(Items from a data source)
(** [compute_state_update(..).expect(..)]. *)
Definition update_must_succeed {E A} (why : string) (r : outcome string A * Witness.t) :
    outcome E (A * Witness.t) :=
  match r with
  | (Ret x, w) => Ret (x, w)
  | (Err _, _) => Panic why
  | (Panic why', _) => Panic why'
  end.

Definition finalize_l2_block (rt : RT) (w : World) (pre_state : St) :
    outcome Empty_set (L2BlockResult St * Pr) :=
  let checkpoint := WorkingSet.checkpoint w.1 in
  let '((state_log, witness), checkpoint) := StateCheckpoint.freeze checkpoint in
  '(tr, state_update, state_diff, pre_state, witness) ←
    update_must_succeed "jellyfish merkle tree update must succeed"
      (compute_state_update pre_state state_log true witness);
  let '(r, w') := run native (finalize_hook rt (final_root tr))
                    (WorkingSet.to_revertable checkpoint, w.2) in
  _ ← r;
  let checkpoint := WorkingSet.checkpoint w'.1 in
  let '(accessory_log, checkpoint) := StateCheckpoint.freeze_non_provable checkpoint in
  let '((offchain_log, offchain_witness), _) := StateCheckpoint.freeze_offchain checkpoint in
  storage ← storage_commit pre_state state_update accessory_log offchain_log;
  mret (mkResult St tr state_log offchain_log storage witness offchain_witness state_diff, w'.2).

Definition init_chain (rt : RT) (pre_state : St) (params : GenesisConfig) (pr : Pr) :
    outcome Empty_set (StorageRootHash * St * Pr) :=
  let '(r, w) := run native (genesis rt params) (WorkingSet.new pre_state, pr) in
  _ ← r;
  let checkpoint := WorkingSet.checkpoint w.1 in
  let '((state_log, witness), checkpoint) := StateCheckpoint.freeze checkpoint in
  '(tr, state_update, _, pre_state, _) ←
    update_must_succeed "Storage update must succeed"
      (compute_state_update pre_state state_log true witness);
  let genesis_hash := final_root tr in
  let '(r, w') := run native (finalize_hook rt genesis_hash) (WorkingSet.to_revertable checkpoint, w.2) in
  _ ← r;
  let checkpoint := WorkingSet.checkpoint w'.1 in
  let '(accessory_log, checkpoint) := StateCheckpoint.freeze_non_provable checkpoint in
  let '((offchain_log, _), _) := StateCheckpoint.freeze_offchain checkpoint in
  storage ← storage_commit pre_state state_update accessory_log offchain_log;
  mret (genesis_hash, storage, w'.2).

(** The logs of the block before, when there is one. *)
Definition block_working_set (pre_state : St) (logs : option (ReadWriteLog.t * option ReadWriteLog.t))
    (state_witness offchain_witness : Witness.t) : outcome StateTransitionError (WorkingSet.t St) :=
  match logs with
  | Some (state_log, offchain_log) =>
      offchain_log ← expect "Both logs must be provided" offchain_log;
      mret (WorkingSet.with_witness_and_log pre_state state_witness offchain_witness
              state_log offchain_log)
  | None => mret (WorkingSet.with_witness pre_state state_witness offchain_witness)
  end.

Definition apply_l2_block (spec : SpecId) (key : bytes) (pre_root : StorageRootHash) (pre_state : St)
    (cumulative_state_log cumulative_offchain_log : option ReadWriteLog.t)
    (state_witness offchain_witness : Witness.t) (b : L2Block) (rt : RT) (pr : Pr) :
    outcome StateTransitionError (L2BlockResult St * RT * Pr) :=
  let info := hook_info_new b pre_root spec key in
  ws ← block_working_set pre_state
         ((λ log, (log, cumulative_offchain_log)) <$> cumulative_state_log)
         state_witness offchain_witness;
  _ ← verify_l2_block b key spec;
  let '(r, w) := run native (block_program rt info (l2_txs b)) (ws, pr) in
  rt ← r;
  '(res, pr) ← unfailing (finalize_l2_block rt w pre_state);
  mret (res, rt, pr).
End stf.

(** ** Soundness of a block in the circuit *)

(** Everything a log holds is the value in the state. *)
Definition log_settled (log : ReadWriteLog.t) (m : gmap bytes bytes) : Prop :=
  ∀ k a, CacheLog.log (ReadWriteLog.cache_log log) !! k = Some a → last_value a = m !! k.

Lemma log_settled_apply log m :
  log_settled log (apply_log (ReadWriteLog.cache_log log) m).
Proof. intros k a Ha. by rewrite lookup_apply_log, Ha. Qed.

Lemma log_settled_prune log log' m :
  ReadWriteLog.prune_half log = Ret log' → log_settled log m → log_settled log' m.
Proof.
  unfold ReadWriteLog.prune_half. intros Hp Hs. inv_outcome. subst. intros k a Ha. apply Hs.
  eapply lookup_weaken; [exact Ha|]. by eapply prune_half_subset.
Qed.

Lemma settled_cache_true log m :
  log_settled log m → log_true_of (ReadWriteLog.into_cache_log log) m.
Proof.
  intros Hs k a Ha. unfold ReadWriteLog.into_cache_log, CacheLog.mark_all_as_read in Ha. simpl in Ha.
  apply lookup_fmap_Some in Ha as (a' & <- & Ha). symmetry. by apply Hs.
Qed.

Lemma settled_cache_apply log m :
  log_settled log m → apply_log (ReadWriteLog.into_cache_log log) m = m.
Proof.
  intros Hs. apply map_eq. intros k. rewrite lookup_apply_log.
  unfold ReadWriteLog.into_cache_log, CacheLog.mark_all_as_read. simpl. rewrite lookup_fmap.
  destruct (_ !! k) as [a|] eqn:Ha; [|done]. simpl. by apply Hs.
Qed.

Section zk.
Context `{Runtime} `{K256} `{Sha256} `{RsMerkle} `{JmtSound} `{Borsh (option bytes)} `{Borsh StorageRootHash}.
Context {Pr P : Type} `{VerifiableShortHeaderProof P} `{ShpProvider Pr} `{!ShpProviderSound Pr}.

Lemma block_working_set_ok logs sw ow ws m :
  block_working_set mkZkStorage logs sw ow = Ret ws →
  (∀ log olog, logs = Some (log, olog) → log_settled log m) →
  ws_ok m ws ∧ ws_map m ws = m.
Proof.
  unfold block_working_set. intros Hw Hl. destruct logs as [[log olog]|]; inv_outcome.
  - specialize (Hl _ _ eq_refl). split.
    + split; [done|]. split; [done|]. intros _. by apply settled_cache_true.
    + unfold ws_map, delta_map. simpl. by rewrite overlay_empty, settled_cache_apply.
  - split; [split; [done|split; [done|]]|].
    + intros _ k a Ha. simpl in Ha. by rewrite lookup_empty in Ha.
    + unfold ws_map, delta_map. simpl. rewrite overlay_empty. apply map_eq. intros k.
      by rewrite lookup_apply_log.
Qed.

Lemma update_must_succeed_Ret {E A} why (r : outcome string A * Witness.t) x w :
  update_must_succeed (E:=E) why r = Ret (x, w) → r = (Ret x, w).
Proof. destruct r as [[] ?]; simpl; congruence. Qed.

§ **What this task involves**
Repeat, word for word, all the lines above.

§ **Response to the exercise**
(** [compute_state_update(..).expect(..)]. *)
Definition update_must_succeed {E A} (why : string) (r : outcome string A * Witness.t) :
    outcome E (A * Witness.t) :=
  match r with
  | (Ret x, w) => Ret (x, w)
  | (Err _, _) => Panic why
  | (Panic why', _) => Panic why'
  end.

Definition finalize_l2_block (rt : RT) (w : World) (pre_state : St) :
    outcome Empty_set (L2BlockResult St * Pr) :=
  let checkpoint := WorkingSet.checkpoint w.1 in
  let '((state_log, witness), checkpoint) := StateCheckpoint.freeze checkpoint in
  '(tr, state_update, state_diff, pre_state, witness) ←
    update_must_succeed "jellyfish merkle tree update must succeed"
      (compute_state_update pre_state state_log true witness);
  let '(r, w') := run native (finalize_hook rt (final_root tr))
                    (WorkingSet.to_revertable checkpoint, w.2) in
  _ ← r;
  let checkpoint := WorkingSet.checkpoint w'.1 in
  let '(accessory_log, checkpoint) := StateCheckpoint.freeze_non_provable checkpoint in
  let '((offchain_log, offchain_witness), _) := StateCheckpoint.freeze_offchain checkpoint in
  storage ← storage_commit pre_state state_update accessory_log offchain_log;
  mret (mkResult St tr state_log offchain_log storage witness offchain_witness state_diff, w'.2).

Definition init_chain (rt : RT) (pre_state : St) (params : GenesisConfig) (pr : Pr) :
    outcome Empty_set (StorageRootHash * St * Pr) :=
  let '(r, w) := run native (genesis rt params) (WorkingSet.new pre_state, pr) in
  _ ← r;
  let checkpoint := WorkingSet.checkpoint w.1 in
  let '((state_log, witness), checkpoint) := StateCheckpoint.freeze checkpoint in
  '(tr, state_update, _, pre_state, _) ←
    update_must_succeed "Storage update must succeed"
      (compute_state_update pre_state state_log true witness);
  let genesis_hash := final_root tr in
  let '(r, w') := run native (finalize_hook rt genesis_hash) (WorkingSet.to_revertable checkpoint, w.2) in
  _ ← r;
  let checkpoint := WorkingSet.checkpoint w'.1 in
  let '(accessory_log, checkpoint) := StateCheckpoint.freeze_non_provable checkpoint in
  let '((offchain_log, _), _) := StateCheckpoint.freeze_offchain checkpoint in
  storage ← storage_commit pre_state state_update accessory_log offchain_log;
  mret (genesis_hash, storage, w'.2).

(** The logs of the block before, when there is one. *)
Definition block_working_set (pre_state : St) (logs : option (ReadWriteLog.t * option ReadWriteLog.t))
    (state_witness offchain_witness : Witness.t) : outcome StateTransitionError (WorkingSet.t St) :=
  match logs with
  | Some (state_log, offchain_log) =>
      offchain_log ← expect "Both logs must be provided" offchain_log;
      mret (WorkingSet.with_witness_and_log pre_state state_witness offchain_witness
              state_log offchain_log)
  | None => mret (WorkingSet.with_witness pre_state state_witness offchain_witness)
  end.

Definition apply_l2_block (spec : SpecId) (key : bytes) (pre_root : StorageRootHash) (pre_state : St)
    (cumulative_state_log cumulative_offchain_log : option ReadWriteLog.t)
    (state_witness offchain_witness : Witness.t) (b : L2Block) (rt : RT) (pr : Pr) :
    outcome StateTransitionError (L2BlockResult St * RT * Pr) :=
  let info := hook_info_new b pre_root spec key in
  ws ← block_working_set pre_state
         ((λ log, (log, cumulative_offchain_log)) <$> cumulative_state_log)
         state_witness offchain_witness;
  _ ← verify_l2_block b key spec;
  let '(r, w) := run native (block_program rt info (l2_txs b)) (ws, pr) in
  rt ← r;
  '(res, pr) ← unfailing (finalize_l2_block rt w pre_state);
  mret (res, rt, pr).
End stf.

(** ** Soundness of a block in the circuit *)

(** Everything a log holds is the value in the state. *)
Definition log_settled (log : ReadWriteLog.t) (m : gmap bytes bytes) : Prop :=
  ∀ k a, CacheLog.log (ReadWriteLog.cache_log log) !! k = Some a → last_value a = m !! k.

Lemma log_settled_apply log m :
  log_settled log (apply_log (ReadWriteLog.cache_log log) m).
Proof. intros k a Ha. by rewrite lookup_apply_log, Ha. Qed.

Lemma log_settled_prune log log' m :
  ReadWriteLog.prune_half log = Ret log' → log_settled log m → log_settled log' m.
Proof.
  unfold ReadWriteLog.prune_half. intros Hp Hs. inv_outcome. subst. intros k a Ha. apply Hs.
  eapply lookup_weaken; [exact Ha|]. by eapply prune_half_subset.
Qed.

Lemma settled_cache_true log m :
  log_settled log m → log_true_of (ReadWriteLog.into_cache_log log) m.
Proof.
  intros Hs k a Ha. unfold ReadWriteLog.into_cache_log, CacheLog.mark_all_as_read in Ha. simpl in Ha.
  apply lookup_fmap_Some in Ha as (a' & <- & Ha). symmetry. by apply Hs.
Qed.

Lemma settled_cache_apply log m :
  log_settled log m → apply_log (ReadWriteLog.into_cache_log log) m = m.
Proof.
  intros Hs. apply map_eq. intros k. rewrite lookup_apply_log.
  unfold ReadWriteLog.into_cache_log, CacheLog.mark_all_as_read. simpl. rewrite lookup_fmap.
  destruct (_ !! k) as [a|] eqn:Ha; [|done]. simpl. by apply Hs.
Qed.

Section zk.
Context `{Runtime} `{K256} `{Sha256} `{RsMerkle} `{JmtSound} `{Borsh (option bytes)} `{Borsh StorageRootHash}.
Context {Pr P : Type} `{VerifiableShortHeaderProof P} `{ShpProvider Pr} `{!ShpProviderSound Pr}.

Lemma block_working_set_ok logs sw ow ws m :
  block_working_set mkZkStorage logs sw ow = Ret ws →
  (∀ log olog, logs = Some (log, olog) → log_settled log m) →
  ws_ok m ws ∧ ws_map m ws = m.
Proof.
  unfold block_working_set. intros Hw Hl. destruct logs as [[log olog]|]; inv_outcome.
  - specialize (Hl _ _ eq_refl). split.
    + split; [done|]. split; [done|]. intros _. by apply settled_cache_true.
    + unfold ws_map, delta_map. simpl. by rewrite overlay_empty, settled_cache_apply.
  - split; [split; [done|split; [done|]]|].
    + intros _ k a Ha. simpl in Ha. by rewrite lookup_empty in Ha.
    + unfold ws_map, delta_map. simpl. rewrite overlay_empty. apply map_eq. intros k.
      by rewrite lookup_apply_log.
Qed.

Lemma update_must_succeed_Ret {E A} why (r : outcome string A * Witness.t) x w :
  update_must_succeed (E:=E) why r = Ret (x, w) → r = (Ret x, w).
Proof. destruct r as [[] ?]; simpl; congruence. Qed.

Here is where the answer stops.